Currently, there are no effective vaccines for many important bioweapons agents. When available, some vaccines have undesirable features and in other cases, existing vaccine supplies are limited. Special populations, such as children, pregnant women, and immune-compromised persons may be a particular risk or have contraindications for specific therapies. The possibility of bioengineered weapons resistant to traditional therapies must also be considered.
It is clear that there is major shortfall in the readily available capacity of drugs and vaccines. It is also clear that there are many vaccines yet to be developed. This is due to the lack of existing commercial partners interested in undertaking the production, minimal excess capacity within the drug and vaccine industry even if there were interested parties, and the regulatory and technology transfer issues that need to be overcome in order to rapidly manufacture critical supplies.
In addition, there is a lack of a coherent acquisition strategy for national pharmaceutical and vaccine stockpiles. The federal government has recognized that the availability of necessary vaccines and antibiotics is a critical component of an effective bioterrorism response and has taken steps to create a National Pharmaceutical Stockpile (NPS) of medicines and supplies. However, significant logistical problems were encountered in the handling and distribution of the supplies during Operation Topoff that must be remedied.
Congress should direct the centralized federal management and oversight office to partner with private industry interested in undertaking the research, development, and production of necessary pharmaceuticals; maintaining some surge capacity. Congress should also address the regulatory and technology transfer barriers that impede rapid development and availability of critical supplies.
The United States homeland is vulnerable.
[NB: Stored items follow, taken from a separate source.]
(** * Critical Path Method engine of [index.py]

    A shallow embedding of the two scheduling functions of the program,
    [find_earliest_latest_start_finish] and [calculate_critical_path],
    together with the guard of their caller [on_calculate_and_draw].

    - Python [int] is [Z].
    - [task_dict] is an insertion-ordered dictionary: its iteration order
      seeds the queue of Kahn's algorithm and fixes the order of the
      adjacency lists, so it is kept as an association list with Python's
      [d[k] = v] semantics (an existing key keeps its position).
    - [start_dates], [end_dates], [latest_start], [latest_finish] are used
      as plain maps ([gmap string Z]).
    - [indegrees] and [adj_list] are [defaultdict]s: a [gmap] read with the
      default of the factory ([0] and [[]]).
    - Exceptions are explicit: the code can only raise [KeyError] (a
      subscript on a plain dict) and [ValueError] ([max] of an empty
      sequence).  The [while] loop runs on fuel; [OutOfFuel] is the outcome
      of an exhausted budget and is shown never to occur. *)

From Stdlib Require Import Ascii.
From stdpp Require Import gmap strings list fin_maps relations finite.

Open Scope Z_scope.

(** ** Outcomes *)

Inductive exn :=
  | KeyError (k : string)
  | ValueError.

Inductive outcome (A : Type) :=
  | Ok (a : A)
  | Raise (e : exn)
  | OutOfFuel.
Arguments Ok {A} a.
Arguments Raise {A} e.
Arguments OutOfFuel {A}.

Definition bind {A B} (m : outcome A) (k : A → outcome B) : outcome B :=
  match m with
  | Ok a => k a
  | Raise e => Raise e
  | OutOfFuel => OutOfFuel
  end.

Notation "x <- m ;; k" := (bind m (λ x, k))
  (at level 100, m at next level, right associativity).

Fixpoint mapM {A B} (f : A → outcome B) (l : list A) : outcome (list B) :=
  match l with
  | [] => Ok []
  | x :: r => y <- f x ;; ys <- mapM f r ;; Ok (y :: ys)
  end.

(** ** Input rows and [task_dict] *)

(** A row of the table: [(task, depends, duration, _, _, _, _)].  The four
    trailing display columns are bound to [_] by both functions and never
    read, so they are left out.  [int(duration)] is the identity on an
    integer cell. *)
Record row := Row { task : string; depends : string; duration : Z }.

(** [s.split(', ')]: cut at every leftmost, non-overlapping [", "]. *)
Fixpoint split_on (cur s : string) : list string :=
  match s with
  | EmptyString => [cur]
  | String c s' =>
      match s' with
      | EmptyString => [cur +:+ String c EmptyString]
      | String c' s'' =>
          if (Ascii.eqb c ","%char && Ascii.eqb c' " "%char)%bool
          then cur :: split_on EmptyString s''
          else split_on (cur +:+ String c EmptyString) s'
      end
  end.

Definition split (s : string) : list string := split_on EmptyString s.

(** The value stored under a task name:
    [{'depends': ..., 'duration': ...}]. *)
Record info := Info { info_depends : list string; info_duration : Z }.

(** [depends.split(', ') if depends != '-' else []] *)
Definition parse_depends (s : string) : list string :=
  if String.eqb s "-" then [] else split s.

Definition row_info (r : row) : info :=
  {| info_depends := parse_depends (depends r); info_duration := duration r |}.

(** Insertion-ordered dictionary. *)
Definition dict (V : Type) := list (string * V).

Fixpoint dict_get {V} (k : string) (d : dict V) : option V :=
  match d with
  | [] => None
  | (k', v) :: d' => if String.eqb k k' then Some v else dict_get k d'
  end.
(** The microtasks of the waiting calls: the reactions to the fulfilled
    promise, and the forwarding of the result. *)
Fixpoint waiting_jobs (v : Val) (i : nat) (os : list Options)
  : list (Task * (nat * nat)) :=
  match os with
  | [] => []
  | o :: rest => (waiting o v, (i, 1%nat)) :: waiting_jobs v (S i) rest
  end.

Fixpoint forward_jobs (v : Val) (i : nat) (os : list Options)
  : list (Task * (nat * nat)) :=
  match os with
  | [] => []
  | _ :: rest => (Return v, (i, 0%nat)) :: forward_jobs v (S i) rest
  end.

Definition add_reactions (extras : list Reaction) (x : PState) : PState :=
  match x with
  | Pending rs => Pending (rs ++ extras)
  | _ => x
  end.

(** The loop with further reactions on the promise [q] and further rows in
    the promise table. *)
Definition attach (q : nat * nat) (extras : list Reaction) (rows : list (list PState))
  (c : Core) : Core :=
  set_promises
    (fun tbl => list_alter (list_alter (add_reactions extras) (snd q)) (fst q) tbl ++ rows)
    c.

(** The loop with further microtasks and further rows. *)
Definition deliver (jobs : list (Task * (nat * nat))) (rows : list (list PState))
  (c : Core) : Core :=
  set_micro (fun q => q ++ jobs) (set_promises (fun tbl => tbl ++ rows) c).

(** No [staleTTL] and no [process]. *)
Definition plain (o : Options) : Prop :=
  truthy (staleTTL o) = false /\ process o = None.

(** A world at time [t] in which every read of a file fails with [e]. *)
Definition failing_reads (t : Z) (e : Val) : World :=
  mkWorld t (clock t) (fun _ => Some e) (fun _ => None) (fun _ => None) VFalse VUndef.

(** [{fromJSON: f, process: g}] *)
Definition reading_options (f g : Val -> Result) : Options :=
  mkOptions VUndef VUndef VUndef VUndef VUndef (Some f) (Some g) VUndef.


(** ** The loop keeps to one key *)

Section OneKey.

Variable pk : string.

Lemma ok_enqueue job c : only pk (fst job) -> ok pk c -> ok pk (enqueue job c).
Proof.
  intros Hj (Hm & HM & Hp). repeat split; simpl; auto.
  apply Forall_app_2; auto.
Qed.

Lemma ok_enqueue_macro m c : macro_ok pk m -> ok pk c -> ok pk (enqueue_macro m c).
Proof.
  intros Hj (Hm & HM & Hp). repeat split; simpl; auto.
  apply Forall_app_2; auto.
Qed.

Lemma ok_alloc n c : ok pk c -> ok pk (alloc n c).
Proof.
  intros (Hm & HM & Hp). repeat split; simpl; auto.
  apply Forall_alter; auto. intros row _ Hrow.
  apply Forall_app_2; auto. repeat constructor.
Qed.

Lemma ok_new_row c : ok pk c -> ok pk (set_promises (fun tbl => tbl ++ [[Pending []]]) c).
Proof.
  intros (Hm & HM & Hp). repeat split; simpl; auto.
  apply Forall_app_2; auto. repeat constructor.
Qed.

Lemma ok_put_promise p x c : pstate_ok pk x -> ok pk c -> ok pk (put_promise p x c).
Proof.
  intros Hx (Hm & HM & Hp). repeat split; simpl; auto.
  apply Forall_alter; auto. intros row _ Hrow.
  apply (Forall_insert _ row); auto.
Qed.

Lemma ok_promise_at p c x : ok pk c -> promise_at p c = Some x -> pstate_ok pk x.
Proof.
  intros (_ & _ & Hp). unfold promise_at.
  destruct (list_lookup p.1 (promises c)) as [row|] eqn:E; [|discriminate].
  intros Hx.
  eapply (Forall_lookup_1 _ row); [|exact Hx].
  eapply (Forall_lookup_1 _ (promises c)); [exact Hp|exact E].
Qed.

Lemma ok_subscribe p r c : reaction_ok pk r -> ok pk c -> ok pk (subscribe p r c).
Proof.
  intros Hr Hc. unfold subscribe.
  destruct (promise_at p c) as [[rs|v|e]|] eqn:E; auto.
  - apply ok_put_promise; auto. simpl.
    apply Forall_app_2; [|constructor; [exact Hr|constructor]].
    exact (ok_promise_at _ _ _ Hc E).
  - apply ok_enqueue; auto. apply Hr.
  - apply ok_enqueue; auto. apply Hr.
Qed.
(** What [main] holds when it reaches [crawler.run(start_urls)]. *)
Record Plan : Type := MkPlan {
  plan_total_pages : Z;
  plan_start_urls : list string;
  max_requests_per_crawl : Z
}.

(** Lines 47-57 with the base URL and the page size as arguments. *)
Definition plan (base : string) (max_articles per_page : Z) : exception + Plan :=
  match total_pages max_articles per_page with
  | inl e => inl e
  | inr pages =>
      inr (MkPlan pages (start_urls base pages) (max_articles + pages))
  end.

(** Lines 44-57 as [main] runs them. *)
Definition main_plan (actor_input : option (gmap string Z)) : exception + Plan :=
  plan base_url (get_max_articles actor_input) ARTICLES_PER_PAGE.


(** ** The world the handlers act on *)

(** A [bs4] element, seen through [get_text(strip=True)]. An element is
    always truthy, so [x if el else None] tests presence only. *)
Record Tag : Type := MkTag { get_text_strip : string }.

(** The crawling context of one fetched page: [context.request.url] and
    [context.soup.select_one(selector)]. *)
Record Context : Type := MkContext {
  request_url : string;
  soup_select_one : string -> option Tag
}.

(** The response object of [client.responses.create]; it is truthy. *)
Record Response : Type := MkResponse { output_text : string }.

(** The OpenAI client closed over by the handlers: a call returns a
    response or raises. *)
Record Client : Type := MkClient {
  responses_create : string -> string -> exception + Response
}.

(** The dict pushed to the dataset. *)
Record Data : Type := MkData {
  title : option string;
  content : option string;
  url : string;
  summary : option string
}.

(** One [context.enqueue_links(include=[Glob(...), ...], label=...)]. *)
Record EnqueueLinks : Type := MkEnqueueLinks {
  include : list string;
  label : string
}.

(** Everything the handlers do to the outside, in call order per kind:
    log lines, link-enqueue requests, summarizer calls (model, input),
    pushed records and charged events. *)
Record World : Type := MkWorld {
  logs : list string;
  enqueue_calls : list EnqueueLinks;
  llm_calls : list (string * string);
  dataset : list Data;
  charges : list string
}.

Definition initial : World := MkWorld [] [] [] [] [].

(** ** Effects: state passing with exceptions *)

Inductive outcome (A : Type) : Type :=
  | Return (a : A)
  | Raise (e : exception).
Arguments Return {A} a.
Arguments Raise {A} e.

Definition Eff (A : Type) : Type := World -> outcome A * World.

Global Instance Eff_ret : MRet Eff := λ A a w, (Return a, w).

(** Sequencing: an exception skips the rest and keeps the effects done. *)
Global Instance Eff_bind : MBind Eff := λ A B f m w,
  match m w with
  | (Return a, w') => f a w'
  | (Raise e, w') => (Raise e, w')
  end.

(** Logging, [enqueue_links], [push_data] and [Actor.charge] are calls
    into the SDK: each is recorded and taken to return normally. *)
Definition log_info (msg : string) : Eff unit := λ w,
  (Return (),
   MkWorld (logs w ++ [msg]) (enqueue_calls w) (llm_calls w) (dataset w) (charges w)).

Definition enqueue_links (globs : list string) (lbl : string) : Eff unit := λ w,
  (Return (),
   MkWorld (logs w) (enqueue_calls w ++ [MkEnqueueLinks globs lbl]) (llm_calls w)
     (dataset w) (charges w)).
We are a free society; our greatest right is our greatest liability. We are an inherently trusting and tolerant people so we are not overly suspicious. We are peace loving; we do not act offensively but only respond when provoked. Finally and fortunately, we have had essentially no first hand experience with any form of modern warfare waged in our country until recently
An attack against the homeland using a biological weapon would severely test us. Foremost, the ability to mitigate the consequences of a bioterrorist attack is directly tied to the deficits of the civilian medical and public health systems. The importance of limiting casualties and minimizing interference with daily life is obvious. In addition, failure to deliver adequate medical care or to execute appropriate public health measures could lead to loss of public confidence in the government's ability to protect our citizens, raise the possibility of profound, even violent, civil disorder, and possibly diminish Americas position internationally.
Americans must now commit to not allow such heinous acts to occur in our country. We must all vow to become involved. Our goal is to deter or mitigate any terrorist action against our people or our country. Federal authorities must provide the leadership, the financial investment and the organizational and logistical support requisite to develop a comprehensive national strategy, solid domestic preparedness and appropriate response plans. Health care professionals and state and community leaders must pledge dedication and involvement. Such preparation is very costly, financially, and personally. There is never enough time. But American must remain resolute, for what is the price of our freedom, of our countrys well-being, of our lives.